RESULTS: 19.44% of ASD patients had epilepsy as compared to 2.19% in the overall hospital population (95% confidence interval for difference in percentages 13.58-14.69%), 2.43% of ASD with schizophrenia vs. 0.24% in the hospital population (95% CI 1.89-2.39%), inflammatory bowel disease (IBD) 0.83% vs. 0.54% (95% CI 0.13-0.43%), bowel disorders (without IBD) 11.74% vs. 4.5% (95% CI 5.72-6.68%), CNS/cranial anomalies 12.45% vs. 1.19% (95% CI 9.41-10.38%), diabetes mellitus type I (DM1) 0.79% vs. 0.34% (95% CI 0.3-0.6%), muscular dystrophy 0.47% vs 0.05% (95% CI 0.26-0.49%), sleep disorders 1.12% vs. 0.14% (95% CI 0.79-1.14%). Autoimmune disorders (excluding DM1 and IBD) were not significantly different at 0.67% vs. 0.68% (95% CI -0.14-0.13%). Three of the studied comorbidities increased significantly when comparing ages 0-17 vs 18-34 with p<0.001: Schizophrenia (1.43% vs. 8.76%), diabetes mellitus type I (0.67% vs. 2.08%), IBD (0.68% vs. 1.99%) whereas sleeping disorders, bowel disorders (without IBD) and epilepsy did not change significantly.

CONCLUSIONS: The comorbidities of ASD encompass disease states that are significantly overrepresented in ASD with respect to even the patient populations of tertiary health centers. This burden of comorbidities goes well beyond those routinely managed in developmental medicine centers and requires broad multidisciplinary management that payors and providers will have to plan for.
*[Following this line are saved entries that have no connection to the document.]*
(** * Intent resolution of the eWeb MCP server

    A shallow embedding of [src/mcp_server.py] (brand and time-window
    extraction, the [/intent] handler) and of [src/eweb_client.py] (the
    collaborator client), with the parts of the Python runtime they rely on:
    [str] operations, the backtracking semantics of [re], the proleptic
    Gregorian calendar of [datetime], and keyword-argument binding.

    Conventions.  A Python [str] is a [string]; a character [ascii] stands
    for the code point of the same number, so texts range over U+0000 to
    U+00FF and the character tables below are the Unicode ones restricted to
    that range.  [Optional[str]] is [option string].  A Python [dict] with
    string keys is a [gmap string _].  A raised exception is the [Raise]
    alternative of [result].  The interpreter is taken with its documented
    defaults: [int] refuses texts of more than 4300 digits, [strftime]
    prints the year with four digits, a [datetime] lies between 0001-01-01
    and 9999-12-31 and a [timedelta] within 999999999 days. *)

From Stdlib Require Import ZArith Lia List String Ascii Bool Sorted.
From stdpp Require Import base option gmap strings.
Import ListNotations.

Open Scope string_scope.

(** ** Exceptions and results *)

Inductive exn : Type :=
| ValueError (msg : string)
| TypeError
| OverflowError
| HTTPException (status_code : Z) (detail : string)
| HTTPError (info : string).

Inductive result (A : Type) : Type :=
| Ok (a : A)
| Raise (e : exn).

Arguments Ok {A} a.
Arguments Raise {A} e.

Definition rbind {A B : Type} (r : result A) (k : A -> result B) : result B :=
  match r with
  | Ok a => k a
  | Raise e => Raise e
  end.

(** ** Python [str] *)

Module PyStr.

Definition code (c : ascii) : N := N_of_ascii c.

Definition between (lo hi : N) (c : ascii) : bool :=
  ((lo <=? code c) && (code c <=? hi))%N.

Definition is_AZ (c : ascii) : bool := between 65 90 c.
Definition is_az (c : ascii) : bool := between 97 122 c.
Definition is_09 (c : ascii) : bool := between 48 57 c.

(** [str.lower] on one character: A-Z, and the Latin-1 capitals U+00C0 to
    U+00DE except the multiplication sign U+00D7, move up by 32. *)
Definition lower_char (c : ascii) : ascii :=
  if is_AZ c || (between 192 222 c && negb (code c =? 215)%N)
  then ascii_of_N (code c + 32)
  else c.

Fixpoint lower (s : string) : string :=
  match s with
  | EmptyString => EmptyString
  | String c s' => String (lower_char c) (lower s')
  end.

(** The regular-expression classes [\d], [\s] and [\w] of a [str] pattern. *)
Definition is_digit (c : ascii) : bool := is_09 c.

Definition is_space (c : ascii) : bool :=
  between 9 13 c || between 28 32 c || (code c =? 133)%N || (code c =? 160)%N.

Definition is_alnum (c : ascii) : bool :=
  is_az c || is_AZ c || is_09 c
  || (code c =? 170)%N || between 178 179 c || (code c =? 181)%N
  || between 185 186 c || between 188 190 c
  || between 192 214 c || between 216 246 c || between 248 255 c.

Definition is_word (c : ascii) : bool := is_alnum c || (code c =? 95)%N.

(** [str.isdigit]: non-empty, every character has the digit property (the
    decimal digits and the superscripts one, two and three). *)
Definition isdigit_char (c : ascii) : bool :=
  is_09 c || between 178 179 c || (code c =? 185)%N.

Fixpoint all_chars (p : ascii -> bool) (s : string) : bool :=
  match s with
  | EmptyString => true
  | String c s' => p c && all_chars p s'
  end.

Definition isdigit (s : string) : bool :=
  negb (s =? "") && all_chars isdigit_char s.

(** [strip w s] removes the prefix [w] from [s] when [s] starts with it. *)
Fixpoint strip (w s : string) : option string :=
  match w with
  | EmptyString => Some s
  | String a w' =>
      match s with
      | EmptyString => None
      | String b s' => if Ascii.eqb a b then strip w' s' else None
      end
  end.

Definition startswith (s w : string) : bool :=
  match strip w s with Some _ => true | None => false end.

(** [sub in s]. *)
Fixpoint contains (sub s : string) : bool :=
  startswith s sub
  || match s with
     | EmptyString => false
     | String _ s' => contains sub s'
     end.

Fixpoint rstrip (ch : ascii) (s : string) : string :=
  match s with
  | EmptyString => EmptyString
  | String c s' =>
      let r := rstrip ch s' in
      if Ascii.eqb c ch && (r =? "") then EmptyString else String c r
  end.

Fixpoint lstrip (ch : ascii) (s : string) : string :=
  match s with
  | EmptyString => EmptyString
  | String c s' => if Ascii.eqb c ch then lstrip ch s' else s
  end.

(** Value of a run of decimal digits, most significant first. *)
Definition digit_value (c : ascii) : Z := Z.of_N (code c) - 48.

Fixpoint decimal_value (acc : Z) (s : string) : Z :=
  match s with
  | EmptyString => acc
  | String c s' => decimal_value (10 * acc + digit_value c) s'
  end.

(** Default of [sys.get_int_max_str_digits()]. *)
Definition int_max_str_digits : nat := 4300.

(** [int(s)] for a text without sign, blanks or underscores. *)
Definition py_int (s : string) : result Z :=
  if negb (s =? "") && all_chars is_09 s then
    if (int_max_str_digits <? String.length s)%nat
    then Raise (ValueError "Exceeds the limit (4300 digits) for integer string conversion")
    else Ok (decimal_value 0 s)
  else Raise (ValueError "invalid literal for int() with base 10").

(** Truth value of an [Optional[str]]: [None] and the empty text are false. *)
Definition truthy (o : option string) : bool :=
  match o with
  | Some s => negb (s =? "")
  | None => false
  end.

(** [a or b]. *)
Definition or_else (a b : option string) : option string :=
  if truthy a then a else b.

End PyStr.

(** ** Python [re]: backtracking matcher *)

Module Re.
Import PyStr.

(** The fragment of the pattern language the server uses.  Repetition is
    only ever applied to a character class. *)
Inductive re : Type :=
| Cls (p : ascii -> bool)
| Lit (w : string)
| Seq (r1 r2 : re)
| Alt (r1 r2 : re)
| Star (p : ascii -> bool)
| Plus (p : ascii -> bool)
| Opt (r : re)
| Group (r : re)
| WordB.

(** One way of matching at a position: the text consumed, the text left, and
    the contents of the capturing groups, outermost and leftmost first. *)
Record hit : Type := Hit { matched : string; rest : string; groups : list string }.

Definition first_char (s : string) : option ascii :=
  match s with
  | EmptyString => None
  | String c _ => Some c
  end.

Fixpoint last_char (prev : option ascii) (s : string) : option ascii :=
  match s with
  | EmptyString => prev
  | String c s' => last_char (Some c) s'
  end.

Definition is_word_at (o : option ascii) : bool :=
  match o with
  | Some c => is_word c
  | None => false
  end.

(** [\b] between the character before and the character after a position. *)
Definition word_boundary (before after : option ascii) : bool :=
  xorb (is_word_at before) (is_word_at after).

(** All ways to split off a run of class characters, longest first. *)
Fixpoint many (p : ascii -> bool) (s : string) : list (string * string) :=
  match s with
  | EmptyString => [(EmptyString, EmptyString)]
  | String c s' =>
      if p c
      then map (fun us => (String c (fst us), snd us)) (many p s') ++ [(EmptyString, s)]
      else [(EmptyString, s)]
  end.

Definition many1 (p : ascii -> bool) (s : string) : list (string * string) :=
  match s with
  | EmptyString => []
  | String c s' =>
      if p c then map (fun us => (String c (fst us), snd us)) (many p s') else []
  end.

(** [exec r prev s]: every way [r] matches at the start of [s], where [prev]
    is the character just before, in the order a backtracking search tries
    them.  The head of the list is the match Python reports. *)
Fixpoint exec (r : re) (prev : option ascii) (s : string) : list hit :=
  match r with
  | Cls p =>
      match s with
      | String c s' => if p c then [Hit (String c EmptyString) s' []] else []
      | EmptyString => []
      end
  | Lit w =>
      match strip w s with
      | Some s' => [Hit w s' []]
      | None => []
      end
  | Seq r1 r2 =>
      flat_map
        (fun h1 =>
           map (fun h2 => Hit (matched h1 +:+ matched h2) (rest h2)
                              (groups h1 ++ groups h2)%list)
               (exec r2 (last_char prev (matched h1)) (rest h1)))
        (exec r1 prev s)
  | Alt r1 r2 => exec r1 prev s ++ exec r2 prev s
  | Star p => map (fun us => Hit (fst us) (snd us) []) (many p s)
  | Plus p => map (fun us => Hit (fst us) (snd us) []) (many1 p s)
  | Opt r1 => exec r1 prev s ++ [Hit EmptyString s []]
  | Group r1 =>
      map (fun h => Hit (matched h) (rest h) (matched h :: groups h))
          (exec r1 prev s)
  | WordB => if word_boundary prev (first_char s) then [Hit EmptyString s []] else []
  end.

(** [re.search]: the first position, left to right, with a match. *)
Fixpoint search_from (r : re) (prev : option ascii) (s : string) : option hit :=
  match exec r prev s with
  | h :: _ => Some h
  | [] =>
      match s with
      | String c s' => search_from r (Some c) s'
      | EmptyString => None
      end
  end.

Definition search (r : re) (s : string) : option hit := search_from r None s.

(** [re.findall] for a pattern with one group: the group of each match of a
    left-to-right scan that resumes where the previous match ended.  An
    empty match is recorded and the scan moves on by one character. *)
Fixpoint findall_from (fuel : nat) (r : re) (prev : option ascii) (s : string)
  : list string :=
  match fuel with
  | O => []
  | S fuel' =>
      match exec r prev s with
      | h :: _ =>
          match matched h with
          | EmptyString =>
              hd EmptyString (groups h)
              :: match s with
                 | String c s' => findall_from fuel' r (Some c) s'
                 | EmptyString => []
                 end
          | String _ _ =>
              hd EmptyString (groups h)
              :: findall_from fuel' r (last_char prev (matched h)) (rest h)
          end
      | [] =>
          match s with
          | String c s' => findall_from fuel' r (Some c) s'
          | EmptyString => []
          end
      end
  end.

Definition findall (r : re) (s : string) : list string :=
  findall_from (S (String.length s)) r None s.

End Re.

(** ** Python [datetime] *)

Module Datetime.
Local Open Scope Z_scope.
Murphy, Shawn N, Anil Dubey, Peter J Embi, Paul A Harris, Brent G Richter, Fran Turisco, Griffin M Weber, James E Tcheng, and Diane Keogh. (2012) 2012. “Current State of Information Technologies for the Clinical Research Enterprise across Academic Medical Centers.”. Clinical and Translational Science 5 (3): 281-4. https://doi.org/10.1111/j.1752-8062.2011.00387.x.

Information technology (IT) to support clinical research has steadily grown over the past 10 years. Many new applications at the enterprise level are available to assist with the numerous tasks necessary in performing clinical research. However, it is not clear how rapidly this technology is being adopted or whether it is making an impact upon how clinical research is being performed. The Clinical Research Forum's IT Roundtable performed a survey of 17 representative academic medical centers (AMCs) to understand the adoption rate and implementation strategies within this field. The results were compared with similar surveys from 4 and 6 years ago. We found the adoption rate for four prominent areas of IT-supported clinical research had increased remarkably, specifically regulatory compliance, electronic data capture for clinical trials, data repositories for secondary use of clinical data, and infrastructure for supporting collaboration. Adoption of other areas of clinical research IT was more irregular with wider differences between AMCs. These differences appeared to be partially due to a set of openly available applications that have emerged to occupy an important place in the landscape of clinical research enterprise-level support at AMC's.